Stories of Alpenglow

Alpenglow is typically seen illuminating mountain sides and sometimes reflecting off of low-lying clouds. The term alpenglow is from the German word Alpenglühen, for “to glow.” Tyrolean legend has it that the color derives from when the king of dwarves was excluded from a royal wedding and sought his vengeance by casting away anyone who would enjoy the sights of his beautiful rose gardens he kept to the mountains sides. The scorned dwarven king proclaimed that no one should see them by day or night. Thus his beautiful gardens can only be seen in the twilight.

People looking at Alpenglow

A group sits on a hillside as they enjoy the beginning of an Alpenglow light

Differing Theories

This term helps to define the beautiful light that strikes many alpine regions. How this happens exactly is disputed by two different theories of direct and indirect light. The first theory is of direct light; the sun sets behind the observer and thus bends the light making the mountains appear as if they have taken on a new color scheme temporarily. Additionally, if the observer were to go to the top of the mountain they would only see direct sunlight and no hues.

When the observer sees pinks, oranges and reds they are in fact observing differing reflections of red light. This frequency of light can still travel through the atmosphere with the curvature of the Earth. Many believe that the more curvature the Earth gives to the sunlight during the equinoxes provides more opportunities to see the display of colors.
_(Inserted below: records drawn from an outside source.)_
(** ** [format!("{:?}")] of a string

    Rust escapes the quote, the backslash, tab, newline, carriage return and
    NUL by name and the other ASCII control characters as [\u{hex}]; the other
    characters (bytes from 128 on belong to printable characters in every
    message of the program) are copied. *)

Definition chr (n : N) : string := String (ascii_of_N n) "".
Definition dquote : string := chr 34.
(** The UTF-8 bytes of the two non-ASCII characters of the messages. *)
Definition em_dash : string := String (ascii_of_N 226) (String (ascii_of_N 128) (chr 148)).
Definition right_arrow : string := String (ascii_of_N 226) (String (ascii_of_N 134) (chr 146)).
Definition hex_digit (n : N) : ascii :=
  if n <? 10 then ascii_of_N (48 + n) else ascii_of_N (87 + n).
Definition debug_char (c : ascii) : string :=
  let n := code c in
  if (n =? 34) || (n =? 92) then chr 92 +:+ String c ""
  else if n =? 9 then chr 92 +:+ "t"
  else if n =? 10 then chr 92 +:+ "n"
  else if n =? 13 then chr 92 +:+ "r"
  else if n =? 0 then chr 92 +:+ "0"
  else if (n <? 32) || (n =? 127) then
    chr 92 +:+ "u{"
      +:+ (if n <? 16 then "" else String (hex_digit (n / 16)) "")
      +:+ String (hex_digit (n mod 16)) "}"
  else String c "".
Fixpoint concat_s (l : list string) : string :=
  match l with [] => "" | s :: l => s +:+ concat_s l end.
Definition debug_str (s : string) : string :=
  dquote +:+ concat_s (debug_char <$> chars s) +:+ dquote.

(** ** Automation *)

Create HintDb gd.
#[export] Hint Resolve starts_with_app raw_ok : gd.

(** Break boolean facts into propositions. *)
Ltac bool_split :=
  repeat match goal with
  | H : Is_true (_ && _) |- _ => apply andb_True in H as [? ?]
  | H : Is_true (negb _) |- _ => apply negb_True in H
  | H : Is_true (bool_decide _) |- _ => apply bool_decide_spec in H
  | H : ¬ Is_true (bool_decide _) |- _ => rewrite bool_decide_spec in H
  | H : Is_true (_ <=? _) |- _ => apply Is_true_true, N.leb_le in H
  | H : Is_true (_ <? _) |- _ => apply Is_true_true, N.ltb_lt in H
  | H : Is_true (_ =? _) |- _ => apply Is_true_true, N.eqb_eq in H
  | |- Is_true (_ && _) => apply andb_True; split
  end.

(** Invert a successful monadic computation in the result monad. *)
Ltac inv_ok :=
  repeat match goal with
  | H : _ ≫= _ = Ok _ |- _ => apply bind_Ok in H; destruct H as (? & ? & H)
  | H : _ <$> _ = Ok _ |- _ => apply fmap_Ok in H; destruct H as (? & ? & ?)
  | H : map_err _ _ = Ok _ |- _ => apply map_err_Ok in H
  | H : ok_or _ _ = Ok _ |- _ => apply ok_or_Ok in H
  | H : mret _ = Ok _ |- _ => injection H as H
  | H : Ok _ = Ok _ |- _ => injection H as H
  | H : Err _ = Ok _ |- _ => discriminate H
  end; simplify_eq.

(** ** More string lemmas *)

Lemma first_char_app p s t : first_char p s → first_char p (s +:+ t).
Proof. by destruct s. Qed.
Lemma all_first p s : all_chars p s → s ≠ "" → first_char p s.
Proof. destruct s; [done|]. unfold all_chars. cbn. intros H _. by bool_split. Qed.
Lemma all_chars_join p sep l :
  all_chars p sep → Forall (λ s, Is_true (all_chars p s)) l → all_chars p (join sep l).
Proof.
  intros Hsep Hl. induction Hl as [|s l Hs Hl IH]; [done|].
  destruct l; [done|]. cbn [join]. rewrite !all_chars_app. by bool_split.
Qed.
Lemma slen_pos s : 0 < slen s → s ≠ "".
Proof. by intros H ->. Qed.
Lemma is_empty_false s : ¬ is_empty s → s ≠ "".
Proof. by intros H ->. Qed.
Lemma forallb_Forall {A} (p : A → bool) l : forallb p l ↔ Forall (λ a, Is_true (p a)) l.
Proof. induction l; cbn; [done|]. by rewrite andb_True, Forall_cons, IHl. Qed.

(** ** List lemmas *)

Lemma filter_iff_in {A} (P Q : A → Prop) `{!∀ x, Decision (P x)} `{!∀ x, Decision (Q x)} (l : list A) :
  (∀ x, x ∈ l → P x ↔ Q x) → filter P l = filter Q l.
Proof.
  induction l as [|x l IH]; intros Hl; [done|]. rewrite !filter_cons.
  rewrite IH by (intros; apply Hl; by right).
  specialize (Hl x ltac:(left)). repeat case_decide; tauto.
Qed.

(** ** Whitespace

    [str::trim] and [split_whitespace] on the ASCII whitespace characters (the
    files the program trims are ASCII). *)
Definition is_ws (c : ascii) : bool := in_range 9 13 c || (code c =? 32).
(** [str::lines]: newline-terminated pieces, their [\r\n] or [\n] removed. *)
Fixpoint strip_cr (s : string) : string :=
  match s with
  | EmptyString => EmptyString
  | String c EmptyString => if code c =? 13 then EmptyString else s
  | String c r => String c (strip_cr r)
  end.
Fixpoint terminated (pieces : list string) : list string :=
  match pieces with
  | [] => []
  | [p] => if is_empty p then [] else [p]
  | p :: ps => strip_cr p :: terminated ps
  end.
Definition lines (s : string) : list string := terminated (split (ascii_of_N 10) s).
Definition split_whitespace (s : string) : list string := filter nonempty (split_by is_ws s).
Fixpoint trim_start (s : string) : string :=
  match s with
  | String c r => if is_ws c then trim_start r else s
  | EmptyString => EmptyString
  end.
Fixpoint trim_end (s : string) : string :=
  match s with
  | String c r =>
      let r' := trim_end r in
      if is_ws c && is_empty r' then EmptyString else String c r'
  | EmptyString => EmptyString
  end.
Definition trim (s : string) : string := trim_end (trim_start s).

Definition not_ws (c : ascii) : bool := negb (is_ws c).
Lemma trim_end_id s : all_chars not_ws s → trim_end s = s.
Proof.
  induction s as [|c s IH]; cbn; [done|]. unfold all_chars. cbn. intros H. bool_split.
  rewrite IH by done. unfold not_ws in *. by destruct (is_ws c).
Qed.
Lemma trim_start_id s : all_chars not_ws s → trim_start s = s.
Proof.
  destruct s as [|c s]; cbn; [done|]. unfold all_chars. cbn. intros H. bool_split.
  unfold not_ws in *. by destruct (is_ws c).
Qed.
Lemma trim_end_tail s t : all_chars not_ws t → t ≠ "" → trim_end (s +:+ t) = s +:+ t.
Proof.
  intros Ht Hne. induction s as [|c s IH]; cbn; [by apply trim_end_id|]. rewrite IH.
  destruct s; [by destruct t; [|rewrite andb_false_r]|cbn; by rewrite andb_false_r].
Qed.
(** A string without whitespace is its own trim. *)
Lemma trim_id s : all_chars not_ws s → trim s = s.
Proof. intros H. unfold trim. rewrite trim_start_id by done. by apply trim_end_id. Qed.

(** ** Lines and tokens *)

#[local] Open Scope list_scope.

Definition lf : ascii := ascii_of_N 10.
Lemma split_app_general c s t : split c (s +:+ String c t) = split c s ++ split c t.
Proof.
  induction s as [|a s IH]; cbn; [by rewrite Ascii.eqb_refl|]. rewrite IH.
  pose proof (split_nonempty c s). destruct (Ascii.eqb a c), (split c s); done.
Qed.
Lemma terminated_app l1 l2 : l2 ≠ [] → terminated (l1 ++ l2) = (strip_cr <$> l1) ++ terminated l2.
Proof.
  intros Hne. induction l1 as [|p l1 IH]; [done|]. cbn [app fmap list_fmap].
  destruct (l1 ++ l2) eqn:E; [by apply app_nil in E as [_ ?]|]. cbn. by rewrite <- IH.
Qed.
(** A newline cuts a text in two. *)
Lemma lines_app s t : lines (s +:+ String lf t) = (strip_cr <$> split lf s) ++ lines t.
Proof. unfold lines. fold lf. rewrite split_app_general. apply terminated_app, split_nonempty. Qed.

Definition visible (c : ascii) : bool := 32 <=? code c.
Lemma visible_no_lf s : all_chars visible s → lf ∉ chars s.
Proof. intros H. by eapply all_chars_absent. Qed.
Lemma visible_strip_cr s : all_chars visible s → strip_cr s = s.
Proof.
  induction s as [|c s IH]; [done|]. unfold all_chars. cbn. intros H. bool_split. rewrite IH by done.
  destruct s; [|done]. destruct (code c =? 13) eqn:E; [|done]. apply N.eqb_eq in E. unfold visible in *. by rewrite E in *.
Qed.
Lemma lines_cons s t : all_chars visible s → lines (s +:+ String lf t) = s :: lines t.
Proof.
  intros H. rewrite lines_app, split_absent by by apply visible_no_lf. cbn. by rewrite visible_strip_cr.
Qed.
Lemma lines_concat ls t :
  Forall (λ l, Is_true (all_chars visible l)) ls →
  lines (concat_s ((λ l, l +:+ chr 10) <$> ls) +:+ t) = ls ++ lines t.
Proof.
  induction 1 as [|l ls Hl _ IH]; [done|]. cbn [fmap list_fmap concat_s app]. rewrite !app_assoc_s.
  change (chr 10 +:+ ?x) with (String lf x). by rewrite lines_cons, IH.
Qed.

(** Whitespace at the end of a line does not matter to the parsers. *)
Lemma trim_end_strip_cr s : trim_end (strip_cr s) = trim_end s.
Proof.
  induction s as [|c s IH]; [done|]. destruct s as [|c' s].
  - cbn. destruct (code c =? 13) eqn:E; [|done]. apply N.eqb_eq in E.
    assert (is_ws c = true) as -> by (unfold is_ws, in_range; by rewrite E). done.
  - change (strip_cr (String c (String c' s))) with (String c (strip_cr (String c' s))).
    change (trim_end (String c ?x)) with (if is_ws c && is_empty (trim_end x) then "" else String c (trim_end x)).
    by rewrite IH.
Qed.
Lemma trim_strip_cr s : trim (strip_cr s) = trim s.
Proof.
  unfold trim. induction s as [|c s IH]; [done|]. destruct s as [|c' s].
  - cbn. destruct (code c =? 13) eqn:E; [|done]. apply N.eqb_eq in E.
    assert (is_ws c = true) as -> by (unfold is_ws, in_range; by rewrite E). done.
  - change (strip_cr (String c (String c' s))) with (String c (strip_cr (String c' s))).
    change (trim_start (String c ?x)) with (if is_ws c then trim_start x else String c x). destruct (is_ws c) eqn:E; [exact IH|].
    change (trim_end (String c ?x)) with (if is_ws c && is_empty (trim_end x) then "" else String c (trim_end x)).
    by rewrite trim_end_strip_cr.
Qed.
The second theory is that of indirect sunlight. This theory states that the difference that the observer would see the same hues on the top of the mountain as they would on the ground. The term indirect is used to indicate that the light is, in fact, bouncing off of moisture-laden water molecules still trapped in the cooler mountain air.

Glowing Alpine Areas

Regardless of their cause, the views of Alpenglow can be absolutely breathtaking. It is a view outdoor recreationists adore and photographers chase. So when you are in the alpine don’t forget to stop and bask in the glow.